(* ===== verification/Auth.v ===== *)
(** * Authentication of requests

    The dispatch on the authentication type
    (src/src/middleware/auth/validate.rs), the middleware in front of every
    handler (src/src/middleware/auth/mod.rs), the state parameter of the
    OAuth2 code flow (src/src/middleware/auth/handler.rs) and the account
    handlers (src/src/handlers/auth.rs). A request is what the middleware
    reads of it. *)

From S2P Require Import Prelude RustStr Json Config Errors SqlHelpers Statements Roles Routing Credentials.
Local Open Scope stdpp_scope.

Section authentication.
Context {HeaderMap : Type} (header_str : HeaderMap → string → option string).
Context (jwt_decode : string → Validation → string → result string value).
Context (base64_decode : string → option (option string)).
Context (verify_hash : string → string → option password_check).
Context (get_userinfo_reply : string → string → http_reply).

(** The token of the Authorization header, or the cookie the OAuth2 code flow
    sets. *)
Definition request_token (auth_config : AuthConfig) (headers : HeaderMap) : result AppError string :=
  match header_str headers "authorization" ≫= extract_bearer_token with
  | Some t => Ok t
  | None =>
      match oa_cookie_name <$> auth_oauth2 auth_config with
      | Some name =>
          if is_empty name then Err (Auth "Missing Authorization header") else
          ok_or (Auth "Missing Authorization header or auth cookie")
            (extract_cookie header_str headers name)
      | None => Err (Auth "Missing Authorization header")
      end
  end.

(** Source: middleware/auth/validate.rs [authenticate] *)
Definition authenticate {S} `{RevocationStoreBackend S} (auth_type : string)
    (auth_config : AuthConfig) (headers : HeaderMap) (query_params : gmap string string)
    (revocation_store : option S) : result AppError AuthInfo :=
  if String.eqb auth_type "none" then Ok AuthInfo_default else
  if String.eqb auth_type "jwt" then
    jwt_config ← ok_or (ConfigurationError "JWT auth configured but no jwt config provided")
                   (auth_jwt auth_config);
    token ← request_token auth_config headers;
    claims ← validate_token jwt_decode token jwt_config revocation_store;
    Ok {| ai_subject := cl_sub claims; ai_email := cl_email claims;
          ai_role := cl_role claims; ai_token := Some token |}
  else if String.eqb auth_type "api_key" then
    api_key_config ← ok_or (ConfigurationError "API key auth configured but no api_key config provided")
                       (auth_api_key auth_config);
    role ← validate_api_key header_str headers query_params api_key_config;
    Ok {| ai_subject := "api_key_user"; ai_email := None; ai_role := role; ai_token := None |}
  else if String.eqb auth_type "basic" then
    basic_config ← ok_or (ConfigurationError "Basic auth configured but no basic config provided")
                     (auth_basic auth_config);
    let dquote := String (ascii_of_N 34) "" in
    let challenge := "Basic realm=" +:+ dquote +:+ ba_realm basic_config +:+ dquote in
    auth_header ← ok_or (AuthChallenge "Missing Authorization header" challenge)
                    (header_str headers "authorization");
    _ ← ok_or (AuthChallenge "Expected Basic credentials" challenge) (extract_basic_auth auth_header);
    role ← map_err (λ e, match e with Auth msg => AuthChallenge msg challenge | other => other end)
             (validate_basic_auth base64_decode verify_hash auth_header basic_config);
    Ok {| ai_subject := "basic_user"; ai_email := None; ai_role := role; ai_token := None |}
  else if String.eqb auth_type "oauth2" then
    oauth2_config ← ok_or (ConfigurationError "OAuth2 auth configured but no oauth2 config provided")
                      (auth_oauth2 auth_config);
    auth_header ← ok_or (Auth "Missing Authorization header") (header_str headers "authorization");
    token ← ok_or (Auth "Expected Bearer token") (extract_bearer_token auth_header);
    '(sub, role) ← validate_oauth2_token get_userinfo_reply token oauth2_config
                     (oa_role_mapping oauth2_config);
    Ok {| ai_subject := sub; ai_email := None; ai_role := role; ai_token := None |}
  else Err (ConfigurationError ("Unknown auth type: '" +:+ auth_type +:+ "'")).

(** ** The middleware *)

(** Source: middleware/auth/mod.rs [SKIP_ROUTES] *)
Definition SKIP_ROUTES : list string :=
  ["/_main-serve/health"; "/_main-serve/reload"; "/_main-serve/oauth2/authorize";
   "/_main-serve/oauth2/callback"].

Record http_request := {
  req_method : string;
  req_path : string;
  req_query : option string;
  req_headers : HeaderMap;
}.

(** The parts of the shared state the middleware reads. *)
Record auth_state {S : Type} := {
  as_endpoint_configs : endpoint_map;
  as_auth : AuthConfig;
  as_role_inheritance : gmap string (gset string);
  as_revocation_store : option S;
}.
Arguments auth_state : clear implicits.

(** The raw query parameters: the last of two with the same name counts. *)
Definition raw_query_params (query : option string) : gmap string string :=
  match query with
  | None => ∅
  | Some q => foldl (λ m kv, <[kv.1 := kv.2]> m) ∅ (omap (split_once "=") (split "&" q))
  end.

(** What the middleware does: it hands the request to the next service, with
    the authenticated user or untouched, or answers with an error. *)
Inductive passage := Next (auth_info : option AuthInfo) | Refused (e : AppError).

(** Source: middleware/auth/mod.rs [auth_middleware] *)
Definition auth_middleware {S} `{RevocationStoreBackend S}
    (iter : endpoint_map → list (string * EndpointConfig))
    (state : auth_state S) (req : http_request) : passage :=
  let path := req_path req in
  if existsb (λ skip, starts_with skip path) SKIP_ROUTES then Next None else
  let endpoint_config :=
    get_endpoint_config_for_method iter (as_endpoint_configs state) path (req_method req) in
  let auth_type := match endpoint_config with Some e => ep_auth e | None => "none" end in
  let required_roles :=
    match endpoint_config with
    | Some e =>
        match find_first (λ m, method_matches m (req_method req)) (ep_methods e) with
        | Some m => clone_for_method (ep_roles e) m
        | None => []
        end
    | None => []
    end in
  if String.eqb auth_type "none" then Next None else
  match (auth_info ← authenticate auth_type (as_auth state) (req_headers req)
           (raw_query_params (req_query req)) (as_revocation_store state);
         _ ← check_roles auth_info required_roles (as_role_inheritance state);
         Ok auth_info) with
  | Ok auth_info => Next (Some auth_info)
  | Err e => Refused e
  end.
End authentication.
Arguments auth_state : clear implicits.

(** ** The pending states of the code flow *)

(** Source: middleware/auth/validators/oauth2.rs [PendingOAuth2] *)
Record PendingOAuth2 := { po_code_verifier : string; po_created_at : Z }.

(** [created_at.elapsed()] at the instant [now]. *)
Definition elapsed (now created_at : Z) : Z := Z.max 0 (now - created_at).

(** Source: middleware/auth/validators/oauth2.rs [cleanup_expired] *)
Definition cleanup_expired (now ttl : Z) (pending : gmap string PendingOAuth2)
  : gmap string PendingOAuth2 :=
  filter (λ kp, (elapsed now (po_created_at kp.2) < ttl)%Z) pending.

(** Source: middleware/auth/handler.rs [validate_state] *)
Definition validate_state (now : Z) (state_param : string) (state_ttl : Z)
    (oauth2_pending : gmap string PendingOAuth2)
  : gmap string PendingOAuth2 * result AppError PendingOAuth2 :=
  let pending := cleanup_expired now state_ttl oauth2_pending in
  (delete state_param pending,
   entry ← ok_or (Auth "Invalid or expired OAuth2 state") (pending !! state_param);
   if (state_ttl <=? elapsed now (po_created_at entry))%Z
   then Err (Auth "OAuth2 state has expired") else Ok entry).

(** The part of the authorization request that has state: the configuration
    checks, and the pending entry of a fresh [state_value] and
    [code_verifier]. [url_of] is the parsed authorization URL with its query.
    Source: middleware/auth/handler.rs [handle_oauth2_authorize] *)
Definition handle_oauth2_authorize (url_of : string → list (string * string) → result string string)
    (code_challenge : string → string) (now : Z) (state_value code_verifier : string)
    (auth : AuthConfig) (oauth2_pending : gmap string PendingOAuth2)
  : gmap string PendingOAuth2 * result AppError string :=
  match auth_oauth2 auth with
  | None => (oauth2_pending, Err (ConfigurationError "OAuth2 is not configured"))
  | Some oauth2 =>
      if is_empty (oa_authorization_url oauth2) then
        (oauth2_pending, Err (ConfigurationError "OAuth2 authorization_url is not configured"))
      else if is_empty (oa_client_id oauth2) then
        (oauth2_pending, Err (ConfigurationError "OAuth2 client_id is not configured"))
      else if is_empty (oa_redirect_url oauth2) then
        (oauth2_pending, Err (ConfigurationError "OAuth2 redirect_url is not configured"))
      else
        match url_of (oa_authorization_url oauth2)
          [("response_type", "code"); ("client_id", oa_client_id oauth2);
           ("redirect_uri", oa_redirect_url oauth2); ("scope", join " " (oa_scopes oauth2));
           ("state", state_value); ("code_challenge", code_challenge code_verifier);
           ("code_challenge_method", "S256")] with
        | Err e => (oauth2_pending, Err (ConfigurationError ("Invalid authorization_url: " +:+ e)))
        | Ok url =>
            let pending := cleanup_expired now (oa_state_ttl oauth2 * 1000000000) oauth2_pending in
            if (oa_max_pending_states oauth2 <=? Z.of_nat (size pending))%Z then
              (pending, Err (Internal "Too many pending OAuth2 authorization flows"))
            else
              (<[state_value := {| po_code_verifier := code_verifier; po_created_at := now |}]> pending,
               Ok url)
        end
  end.

(** The redirect that ends the flow.
    Source: middleware/auth/handler.rs [build_redirect_response] *)
Definition build_redirect_response (header_value_ok : string → bool)
    (success_url cookie_name jwt : string) (has_tls : bool) (max_age : Z)
  : result AppError (Z * list (string * string)) :=
  let cr := String (ascii_of_N 13) "" in
  let lf := String (ascii_of_N 10) "" in
  if contains_str cr success_url || contains_str lf success_url then
    Err (ConfigurationError "OAuth2 success_url contains invalid characters")
  else
    let cookie := cookie_name +:+ "=" +:+ jwt +:+ "; HttpOnly; SameSite=Lax; Path=/; Max-Age=" +:+
                  show_Z max_age +:+ (if has_tls then "; Secure" else "") in
    if header_value_ok success_url && header_value_ok cookie
    then Ok (302%Z, [("location", success_url); ("set-cookie", cookie)])
    else Err (Internal "Failed to build redirect response").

********

→ TASK DESCRIPTION: Using the entries above, work out the number of lines that hold the word "Record" and write it with no other words.

→ WRITTEN REPLY: 3